I know how it feels to watch while drugs and alcohol erode at relationships. Addiction ripped my family to shreds, and it’s taken a lot of heart to hearts and mental Scotch tape to start to put it back together.
But, I want you to know something.
It’s not your fault.
Other people make choices, and you can’t make the choices for them. It may hurt like hell, but you can’t decide what other people are going to do.
You can’t police it forever. Just like I said above, people make their own choices. You should always love somebody and try to help them out, but you can’t spend every waking moment of your time worrying about the decisions someone else is making. When my family was dealing with the aftermath of a loved one’s addiction, I spent so much time worrying about it. When they got out of rehab, I watched. I tracked every moment that I could quantify, terrified that they would slip. It made me sick with worry, all the time. Don’t do that to yourself.
You have to take care of yourself. The emotional scars that come from watching an alcoholic parent or a drug-addicted friend are heavy, aching ones. They don’t go away easily. Take it easy on yourself. Draw a few more bubble baths than you usually would, take a long run, write in your journal. Don’t be afraid to express your fears to your loved one or to your pen and paper. Just don’t keep it inside.

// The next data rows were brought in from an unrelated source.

(* ===== verification/Watch.v ===== *)
(** * Watch: a value that is watched for changes ([tinyos/rust/tiny/src/watch.rs])

    The value is in a [RefCell], whose borrows are counted, so that a closure that gets at the value while it
    is lent out meets the panic the code has.  Closures are programs on the same state: they may call back. *)
From stdpp Require Import gmap list.
From S2P Require Import Prelude Atomic Exec.

(** src: tinyos/rust/tiny/src/watch.rs 117-121 [Watch]
    [borrow]: -1 while it is lent out for writing, otherwise how often for reading.  [update], [wbits]: the mask of its [Notify] and
    the executor's wake bits.  [seen]: the versions of its receivers. *)
Record Watch (T : Type) := mkWatch {
  version : Z;
  wcontents : T;
  borrow : Z;
  update : Z;
  wbits : Z;
  seen : gmap nat Z;
}.
Arguments mkWatch {T} version wcontents borrow update wbits seen.
Arguments version {T} w.
Arguments wcontents {T} w.
Arguments borrow {T} w.
Arguments update {T} w.
Arguments wbits {T} w.
Arguments seen {T} w.

Section watch.
Context {T : Type}.
Implicit Types w : Watch T.

Definition with_version v w : Watch T := mkWatch v (wcontents w) (borrow w) (update w) (wbits w) (seen w).
Definition with_contents c w : Watch T := mkWatch (version w) c (borrow w) (update w) (wbits w) (seen w).
Definition with_borrow b w : Watch T := mkWatch (version w) (wcontents w) b (update w) (wbits w) (seen w).
Definition with_seen m w : Watch T := mkWatch (version w) (wcontents w) (borrow w) (update w) (wbits w) m.
Definition with_update m b w : Watch T := mkWatch (version w) (wcontents w) (borrow w) m b (seen w).

(** src: tinyos/rust/tiny/src/watch.rs 125-131 [Watch::new] *)
Definition watch_new (c : T) : Watch T := mkWatch 0 c 0 0 0 ∅.

(** [Notify::notify]. *)
Definition watch_notify : M (Watch T) unit := m_modify (fun w => with_update 0 (Z.lor (wbits w) (update w)) w).

(** src: tinyos/rust/tiny/src/watch.rs 205-216 [Sender::send_modify]
    The closure gets the value and returns its result and the new value. *)
Definition send_modify {R} (body : T -> M (Watch T) (R * T)) : M (Watch T) R :=
  let! w := m_get in
  if negb (borrow w =? 0) then m_fault ExplicitPanic
  else
    m_modify (with_borrow (-1)) >>;
    let! r := body (wcontents w) in
    m_modify (with_contents r.2) >>;
    m_modify (fun w => with_version (usize (version w + 1)) w) >>;
    watch_notify >>;
    m_modify (with_borrow 0) >>;
    m_ret r.1.
(** src: tinyos/rust/tiny/src/watch.rs 190-192 [Sender::send_replace] *)
Definition send_replace (value : T) : M (Watch T) T := send_modify (fun r => m_ret (r, value)).
(** src: tinyos/rust/tiny/src/watch.rs 175-177 [Sender::send] *)
Definition send (value : T) : M (Watch T) unit := send_replace value >>; m_ret tt.

(** src: tinyos/rust/tiny/src/watch.rs 144-150 [Watch::subscribe]
    The receiver is the entry [i]. *)
Definition watch_subscribe (i : nat) : M (Watch T) unit := m_modify (fun w => with_seen (<[i := version w]> (seen w)) w).

Definition receiver (i : nat) : M (Watch T) Z := let! w := m_get in m_opt UnwrapNone (seen w !! i).
Definition set_receiver (i : nat) (v : Z) : M (Watch T) unit := m_modify (fun w => with_seen (<[i := v]> (seen w)) w).

(** src: tinyos/rust/tiny/src/watch.rs 279-283 [Receiver::is_changed] *)
Definition is_changed (i : nat) : M (Watch T) bool :=
  let! r := receiver i in let! w := m_get in m_ret (negb (version w =? r)).

(** src: tinyos/rust/tiny/src/watch.rs 261-275 [Receiver::changed]
    One poll of its future: its condition, then the version it saw. *)
Definition changed_cond (i : nat) : prog (Watch T) (option Z) :=
  do! r := receiver i in do! v := m_gets version in Done (if v =? r then None else Some v).
Definition changed_poll (i : nat) (waker : Z) : M (Watch T) bool :=
  let! r := run (until_poll (m_modify (fun w => with_update (Z.lor (update w) waker) (wbits w) w)) (changed_cond i)) in
  match r with Some v => set_receiver i v >>; m_ret true | None => m_ret false end.

(** src: tinyos/rust/tiny/src/watch.rs 323-328 [Receiver::glimpse] *)
Definition glimpse {R} (body : T -> M (Watch T) R) : M (Watch T) R :=
  let! w := m_get in
  if borrow w <? 0 then m_fault ExplicitPanic
  else
    m_modify (with_borrow (borrow w + 1)) >>;
    let! r := body (wcontents w) in
    m_modify (fun w => with_borrow (borrow w - 1) w) >>;
    m_ret r.
(** src: tinyos/rust/tiny/src/watch.rs 343-348 [Receiver::copy_current] *)
Definition copy_current : M (Watch T) T := glimpse m_ret.

(** src: tinyos/rust/tiny/src/watch.rs 413-415 [Receiver::mark_as_seen] *)
Definition mark_as_seen (i : nat) : M (Watch T) unit := let! w := m_get in set_receiver i (version w).
(** src: tinyos/rust/tiny/src/watch.rs 404-409 [Receiver::mark_as_unseen] *)
Definition mark_as_unseen (i : nat) : M (Watch T) unit := let! w := m_get in set_receiver i (usize (version w - 1)).
(** src: tinyos/rust/tiny/src/watch.rs 376-380 [Receiver::glimpse_and_update] *)
Definition glimpse_and_update {R} (i : nat) (body : T -> M (Watch T) R) : M (Watch T) R :=
  let! r := glimpse body in mark_as_seen i >>; m_ret r.
(** src: tinyos/rust/tiny/src/watch.rs 394-399 [Receiver::copy_current_and_update] *)
Definition copy_current_and_update (i : nat) : M (Watch T) T := glimpse_and_update i m_ret.

(** ** A run of sends *)

Fixpoint sends (vs : list T) : M (Watch T) unit :=
  match vs with [] => m_ret tt | v :: vs' => send v >>; sends vs' end.

(** The value sent last. *)
Definition latest (vs : list T) (c : T) : T := fold_left (fun _ x => x) vs c.

Lemma send_run v w : borrow w = 0 ->
  send v w = Ret tt (mkWatch (usize (version w + 1)) v 0 0 (Z.lor (wbits w) (update w)) (seen w)).
Proof. intros Hb. unfold send, send_replace, send_modify, watch_notify. munfold. by rewrite Hb. Qed.

Lemma sends_run vs : forall w, borrow w = 0 -> in_word 64 (version w) ->
  sends vs w = Ret tt (mkWatch (usize (version w + zlen vs)) (latest vs (wcontents w)) 0
    (match vs with [] => update w | _ => 0 end) (match vs with [] => wbits w | _ => Z.lor (wbits w) (update w) end) (seen w)).
Proof.
  induction vs as [|v vs IH]; intros w Hb Hv.
  - cbn. rewrite Z.add_0_r, wrap_small by done. destruct w; cbn in *; by subst.
  - cbn [sends]. rewrite (m_bind_Ret _ _ _ _ _ (send_run v w Hb)). rewrite IH; [|done|by apply wrap_range]. cbn [version wcontents update wbits seen].
    assert (usize (usize (version w + 1) + zlen vs) = usize (version w + zlen (v :: vs))) as ->.
    { unfold wrap. rewrite Zplus_mod_idemp_l. f_equal. unfold zlen. cbn [length]. lia. }
    destruct vs; [done|]. by rewrite Z.lor_0_r.
Qed.

(** A receiver that has seen the present version knows, after fewer than 2^64 values were sent, whether there was any: [is_changed] says so; a poll of [changed] is ready then, and marks
    the last version as seen; [copy_current] is the value sent last; and if the receiver's task waited for [changed] before the first one, it has been woken. *)
Theorem watch_collapses_sends (w : Watch T) (i : nat) (waker : Z) (vs : list T) (Hb : borrow w = 0) (Hv : in_word 64 (version w)) (Hi : seen w !! i = Some (version w))
    (Hn : zlen vs < 2 ^ 64) :
  exists w1 w2, changed_poll i waker w = Ret false w1 /\ sends vs w1 = Ret tt w2 /\
    is_changed i w2 = Ret (negb (bool_decide (vs = []))) w2 /\
    copy_current w2 = Ret (latest vs (wcontents w)) w2 /\
    (exists w3, changed_poll i waker w2 = Ret (negb (bool_decide (vs = []))) w3 /\ (vs <> [] -> is_changed i w3 = Ret false w3)) /\
    (vs <> [] -> forall j, Z.testbit waker j = true -> Z.testbit (wbits w2) j = true).
Proof.
  set (w1 := with_update (Z.lor (update w) waker) (wbits w) w).
  assert (changed_poll i waker w = Ret false w1) as E1.
  { unfold changed_poll, until_poll, changed_cond, receiver. cbn [andthen run]. munfold. rewrite Hi. cbn [run]. munfold. by rewrite Z.eqb_refl. }
  pose proof (sends_run vs w1 Hb Hv) as E2. set (w2 := mkWatch _ _ _ _ _ _) in E2. exists w1, w2. split; [done|]. split; [done|].
  assert ((version w2 =? version w) = bool_decide (vs = [])) as Hvs.
  { cbn [w2 w1 version with_update]. unfold in_word, wrap in *. pose proof (zlen_nonneg vs). case_bool_decide as E.
    - subst. change (zlen []) with 0. rewrite Z.add_0_r, Z.mod_small by lia. by rewrite Z.eqb_refl.
    - assert (0 < zlen vs) by (destruct vs; [done|unfold zlen; cbn [length]; lia]). apply Z.eqb_neq. intros E'.
      destruct (Z.lt_ge_cases (version w + zlen vs) (2 ^ 64)); [rewrite Z.mod_small in E' by lia; lia|].
      replace (version w + zlen vs) with (version w + zlen vs - 2 ^ 64 + 1 * 2 ^ 64) in E' by lia. rewrite Z_mod_plus_full, Z.mod_small in E' by lia. lia. }
  split_and!.
  - unfold is_changed, receiver. munfold. change (seen w2) with (seen w). rewrite Hi. munfold. cbn beta iota. by rewrite Hvs.
  - unfold copy_current, glimpse. munfold. done.
  - unfold changed_poll, until_poll, changed_cond, receiver. cbn [andthen run]. munfold. change (seen w2) with (seen w). rewrite Hi. munfold. cbn [run]. munfold. rewrite Hvs.
    case_bool_decide as E; cbn [run negb]; munfold; eexists; (split; [reflexivity|]); [done|]. intros _. unfold is_changed, receiver. munfold.
    cbn [seen with_seen]. rewrite lookup_insert_eq. munfold. by rewrite Z.eqb_refl.
  - intros Hne j Hj. cbn [w2 wbits]. destruct vs; [done|]. cbn [w1 wbits update with_update]. by rewrite !Z.lor_spec, Hj, !orb_true_r.
Qed.

(** A send from inside a [glimpse], or a [glimpse] from inside a [send_modify], panics. *)
Theorem watch_reentrance_panics w v : borrow w = 0 ->
  glimpse (fun _ => send v) w = Fault ExplicitPanic /\ send_modify (fun c => let! x := copy_current in m_ret (x, c)) w = Fault ExplicitPanic.
Proof. intros Hb. split; [unfold glimpse, send, send_replace, send_modify|unfold send_modify, copy_current, glimpse]; munfold; by rewrite Hb. Qed.
End watch.

Lemma watch_collapses_sends_witness : exists w2, sends [1; 2; 3] (with_seen {[0%nat := 0]} (watch_new 9)) = Ret tt w2 /\ copy_current w2 = Ret 3 w2.
Proof.
  destruct (watch_collapses_sends (with_seen {[0%nat := 0]} (watch_new 9)) 0 0 [1; 2; 3] eq_refl ltac:(done) eq_refl ltac:(done))
    as (w1 & w2 & E1 & E2 & _ & E3 & _). exists w2. split; [|exact E3]. vm_compute in E1. injection E1 as <-. exact E2.
Defined.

Talk about it. There’s absolutely no way I would have been able to deal with the burden of someone close to me struggling with drug addiction if I didn’t have people to talk to about it. My best friend answered the phone many a time after 3 AM when I was laying awake in bed. If I had kept every emotion in my head, I would have combusted. There’s something incredibly therapeutic about having a listening ear.
Have you or someone you know ever been impacted by addiction? How did you cope? What helped you? Write your experiences down or grab a friend and share your story. You don’t have to deal alone.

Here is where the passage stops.